Adjusted EBITDA and adjusted EBITDA margin: We define adjusted EBITDA as net income before interest, income taxes, depreciation, and amortization, and as further adjusted for acquisition and other related expenses, stock-based compensation expense, restructuring expense, change in fair value of contingent earn-out consideration liability, and other income, net. Net income margin represents net income as a percentage of revenue and adjusted EBITDA margin represents adjusted EBITDA as a percentage of revenue.
Free cash flow: We calculate free cash flow as cash flow from operating activities less purchases of property and equipment and internal-use software development costs.
We use these non-GAAP financial measures internally for financial and operational decision-making purposes and as a means to evaluate period-to-period comparisons. Non-GAAP financial measures are not meant to be considered in isolation or as a substitute for comparable GAAP financial measures and should be read only in conjunction with our consolidated financial statements prepared in accordance with GAAP. Our presentation of non-GAAP financial measures may not be comparable to similar measures used by other companies. We encourage investors to carefully consider our results under GAAP, as well as our supplemental non-GAAP information and the reconciliation between these presentations, to more fully understand our business. Please see the tables included at the end of this release for the reconciliation of GAAP to non-GAAP results.
Key Business Metrics
Net revenue retention rate: Net revenue retention rate is calculated by taking the trailing 12-month (“TTM”) subscription-based revenue from our customers that had revenue in the prior TTM period and dividing that by the total subscription-based revenue for the prior TTM period. For the purposes of this calculation, subscription revenue excludes subscriptions for individuals and small practices and other non-recurring items. Our net revenue retention rate compares our subscription revenue from the same set of customers across comparable periods, and reflects customer renewals, expansion, contraction, and churn. Our net revenue retention rate is directly tied to our revenue growth rate and thus fluctuates as that growth rate fluctuates.

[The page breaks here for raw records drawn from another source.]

Record gormDB (db E : Type) : Type := {
  has : db → query → bool;
  exec : db → command → db * option E
}.
Arguments has {db E} _ _ _.
Arguments exec {db E} _ _ _.

(** [dbHostBlocklistEntryHost.TableName]. *)
Definition TableName_dbHostBlocklistEntryHost : string :=
  "host_blocklist_entry_hosts".

Definition newline : string := String (Ascii.ascii_of_nat 10) EmptyString.
Definition tab : string := String (Ascii.ascii_of_nat 9) EmptyString.

Definition updateSlices : string :=
  "UPDATE slices sli SET sli.db_slab_id=(" +:+ newline +:+ tab +:+ tab +:+ tab
  +:+ "SELECT sla.id FROM slabs sla WHERE sla.db_slice_id=sli.id)".

Definition updateSectors : string :=
  "UPDATE sectors sec SET sec.db_slab_id=(" +:+ newline +:+ tab +:+ tab +:+ tab
  +:+ "SELECT sha.db_slab_id FROM shards sha WHERE sha.db_sector_id=sec.id)".

(** The tables handed to [tx.AutoMigrate]. *)
Definition tables : list tableRef :=
  [dbArchivedContract; dbContract; dbContractSet; dbObject; dbSector; dbSlab;
   dbSlice;
   dbAnnouncement; dbConsensusInfo; dbHost; dbInteraction; dbAllowlistEntry;
   dbBlocklistEntry;
   dbSiacoinElement; dbTransaction;
   dbSetting;
   dbAccount].

(** The state of a migration: the database and the commands issued so far,
    each with its answer. *)
Definition migration (db E : Type) : Type := db * list (command * option E).

(** [if err := <command>; err != nil { return err }], one command after the
    other: the first error ends the run. *)
Fixpoint runAll {db E} (g : gormDB db E) (cs : list command)
    (s : migration db E) : migration db E * option E :=
  match cs with
  | [] => (s, None)
  | c :: cs =>
      let '(d', r) := exec g s.1 c in
      let s' := (d', s.2 ++ [(c, r)]) in
      match r with
      | Some err => (s', Some err)
      | None => runAll g cs s'
      end
  end.

(** The commands of the three conditional blocks, each decided by schema
    queries on the database as it is when the block is reached. *)
Definition consensusBlock {db E} (g : gormDB db E) (d : db) : list command :=
  if has g d (HasTable dbConsensusInfo)
     && negb (has g d (HasColumn dbConsensusInfo "height"))
  then [DropTable dbConsensusInfo] else [].

Definition shardsBlock {db E} (g : gormDB db E) (d : db) : list command :=
  if has g d (HasTable (tableNamed "shards"))
  then [AddColumn dbSlice "db_slab_id"; Exec updateSlices;
        AddColumn dbSector "db_slab_id"; Exec updateSectors;
        DropColumn dbSlab "db_slice_id"; DropTable (tableNamed "shards")]
  else [].

Definition indexBlock {db E} (g : gormDB db E) (d : db) : list command :=
  if negb (has g d (HasIndex dbHostBlocklistEntryHost "DBHostID"))
  then [CreateIndex dbHostBlocklistEntryHost "DBHostID"] else [].

Definition performMigrations {db E} (g : gormDB db E) (tx : db)
    : migration db E * option E :=
  let s := (tx, []) in
  match runAll g (consensusBlock g s.1) s with
  | (s, Some err) => (s, Some err)
  | (s, None) =>
      match runAll g (shardsBlock g s.1) s with
      | (s, Some err) => (s, Some err)
      | (s, None) =>
          match runAll g [AutoMigrate tables;
                          DropTable (tableNamed "host_sectors")]%list s with
          | (s, Some err) => (s, Some err)
          | (s, None) => runAll g (indexBlock g s.1) s
          end
      end
  end.

(** The commands [performMigrations] issues after the first two blocks
    whatever the schema. *)
Definition mainBlock : list command :=
  [AutoMigrate tables; DropTable (tableNamed "host_sectors")].

(** The database a run of commands leaves behind. *)
Definition dbAfter {db E} (g : gormDB db E) (cs : list command) (d : db) : db :=
  (runAll g cs (d, [])).1.1.

(** A database for examples: a set of table names, which [DropTable]
    shrinks; [AutoMigrate] fails when [broken] is set. *)
Definition toyDB (broken : bool) : gormDB (list string) string :=
  {| has := λ d q,
       match q with
       | HasTable (tableNamed n) => bool_decide (n ∈ d)
       | _ => false
       end;
     exec := λ d c,
       match c with
       | DropTable (tableNamed n) => (filter (λ x, x ≠ n) d, None)
       | AutoMigrate _ =>
           (d, if broken then Some "migration failed"%string else None)
       | _ => (d, None)
       end |}.

(** ** Further notions for the cache *)

(** The pruning loop of [finishUpload] when the range over the map visits
    the entries [visits], last one first. *)
Definition pruneOver (now : Z) (visits : list (UploadID * ongoingUpload))
    (m : gmap UploadID ongoingUpload) : gmap UploadID ongoingUpload :=
  foldr (λ '(uID, ongoing) acc,
      if bool_decide (time.Since now (started ongoing) > cacheExpiry)
      then delete uID acc
      else acc)
    m visits.

(** The two renewal maps mirror each other. *)
Definition renewalsInverse (usc : uploadingSectorsCache) : Prop :=
  ∀ a b, renewedFrom usc !! b = Some a ↔ renewedTo usc !! a = Some b.

(** How many of the two ids of a resolved pair are [fcid]. *)
Definition hits (fcid : FileContractID) (pair : FileContractID * FileContractID)
    : nat :=
  ((if decide (pair.1 = fcid) then 1 else 0)
   + (if decide (pair.2 = fcid) then 1 else 0))%nat.

(** * Properties *)

(** ** Arithmetic and the clock *)

Lemma uint64_add_l (a b : Z) : uint64 (uint64 a + b) = uint64 (a + b).
Proof. unfold uint64. apply Zplus_mod_idemp_l. Qed.

Lemma uint64_add_r (a b : Z) : uint64 (a + uint64 b) = uint64 (a + b).
Proof. unfold uint64. apply Zplus_mod_idemp_r. Qed.

Lemma uint64_mul_l (a b : Z) : uint64 (uint64 a * b) = uint64 (a * b).
Proof. unfold uint64. apply Zmult_mod_idemp_l. Qed.

Lemma uint64_idemp (a : Z) : uint64 (uint64 a) = uint64 a.
Proof. unfold uint64. apply Zmod_mod. Qed.

Lemma uint64_small (a : Z) : 0 ≤ a < 2 ^ 64 → uint64 a = a.
Proof. intros H. unfold uint64. by apply Z.mod_small. Qed.

Lemma cacheExpiry_val : cacheExpiry = 86400000000000.
Proof. reflexivity. Qed.

(** The clock does not run backwards: a session expired at one reading is
    expired at every later one. *)
Lemma Since_mono (now now' t : Z) :
  now ≤ now' → time.Since now t ≤ time.Since now' t.
Proof. unfold time.Since, time.Sub. lia. Qed.

Lemma expired_not_live (now : Z) (o : ongoingUpload) :
  time.Since now (started o) > cacheExpiry → ¬ live now o.
Proof. unfold live. lia. Qed.

(** ** One session *)

Lemma ou_sectors_stored (now : Z) (o : ongoingUpload) (fcid : FileContractID) :
  ou.sectors now o fcid = if decide (live now o) then stored o fcid else [].
Proof.
  unfold ou.sectors, stored, live.
  destruct (contractSectors o !! fcid) as [l|]; simpl.
  - case_bool_decide; case_decide; done || lia.
  - by case_decide.
Qed.

Lemma ou_sectors_live (now : Z) (o : ongoingUpload) (fcid : FileContractID) :
  live now o → ou.sectors now o fcid = stored o fcid.
Proof. intros H. rewrite ou_sectors_stored. by case_decide. Qed.

Lemma ou_sectors_not_live (now : Z) (o : ongoingUpload) (fcid : FileContractID) :
  ¬ live now o → ou.sectors now o fcid = [].
Proof. intros H. rewrite ou_sectors_stored. by case_decide. Qed.

Lemma contribution_not_live (now : Z) (o : ongoingUpload) (f r : FileContractID) :
  ¬ live now o → contribution now o f r = [].
Proof. intros H. unfold contribution. by rewrite !ou_sectors_not_live. Qed.

Lemma stored_addSector (o : ongoingUpload) (fcid : FileContractID) (root : Hash256) :
  stored (ou.addSector o fcid root) fcid = stored o fcid ++ [root].
Proof. unfold stored, ou.addSector; simpl. by rewrite lookup_insert_eq. Qed.

Lemma stored_addSector_ne (o : ongoingUpload) (fcid fcid' : FileContractID)
    (root : Hash256) :
  fcid ≠ fcid' → stored (ou.addSector o fcid root) fcid' = stored o fcid'.
Proof. intros H. unfold stored, ou.addSector; simpl. by rewrite lookup_insert_ne. Qed.

(** ** The two loops over a snapshot *)

Lemma sectorsOver_bind (now : Z) (ups : list ongoingUpload) (f r : FileContractID) :
  sectorsOver now ups f r = ups ≫= (λ o, contribution now o f r).
Proof.
  unfold sectorsOver.
  assert (∀ acc, foldl (λ roots ongoing,
      (roots ++ ou.sectors now ongoing f) ++ ou.sectors now ongoing r) acc ups
    = acc ++ (ups ≫= (λ o, contribution now o f r))) as ->; [|done].
  induction ups as [|o ups IH]; intros acc; simpl.
  - by rewrite app_nil_r.
  - rewrite IH. unfold contribution. by rewrite <- !(assoc_L (++)).
Qed.

Lemma sectorsOver_app (now : Z) (ups1 ups2 : list ongoingUpload)
    (f r : FileContractID) :
  sectorsOver now (ups1 ++ ups2) f r
  = sectorsOver now ups1 f r ++ sectorsOver now ups2 f r.
Proof. rewrite !sectorsOver_bind. apply bind_app. Qed.

Lemma sectorsOver_cons (now : Z) (o : ongoingUpload) (ups : list ongoingUpload)
    (f r : FileContractID) :
  sectorsOver now (o :: ups) f r = contribution now o f r ++ sectorsOver now ups f r.
Proof. by rewrite !sectorsOver_bind. Qed.

Lemma sectorsOver_length (now : Z) (ups : list ongoingUpload) (f r : FileContractID) :
  length (sectorsOver now ups f r)
  = sum_list_with (λ o, length (contribution now o f r)) ups.
Proof.
  induction ups as [|o ups IH]; [done|].
  rewrite sectorsOver_cons, length_app, IH. done.
Qed.

Lemma pendingOver_sum (now : Z) (ups : list ongoingUpload) (f r : FileContractID) :
  pendingOver now ups f r
  = uint64 (Z.of_nat (sum_list_with (λ o, length (contribution now o f r)) ups)
            * rhp.SectorSize).
Proof.
  unfold pendingOver.
  match goal with |- foldl ?step _ _ = _ => set (loop := foldl step) end.
  assert (∀ acc, acc = uint64 acc → loop acc ups = uint64 (loop acc ups)) as Hwrap.
  { subst loop. induction ups as [|o ups IH]; intros acc Hacc; simpl.
    - done.
    - apply IH. by rewrite uint64_idemp. }
  rewrite Hwrap by done. clear Hwrap.
  rewrite <- (Z.add_0_l (_ * rhp.SectorSize)).
  subst loop. generalize 0. induction ups as [|o ups IH]; intros acc; simpl.
  - f_equal. lia.
  - rewrite IH, !uint64_mul_l, !uint64_add_r, uint64_add_l.
    rewrite <- (Z.add_assoc (uint64 _)), uint64_add_l.
    unfold contribution. rewrite length_app. f_equal. lia.
Qed.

Customers with trailing 12-month subscription revenue greater than $100,000 and $500,000: The number of customers with TTM subscription revenue greater than $100,000 and $500,000 is a key indicator of the scale of our business, and is calculated by counting the number of customers that contributed more than $100,000 and $500,000 in subscription revenue in the TTM period. Our customer count is subject to adjustments for acquisitions, consolidations, spin-offs, and other market activity, and we present our total customer count for historical periods reflecting these adjustments.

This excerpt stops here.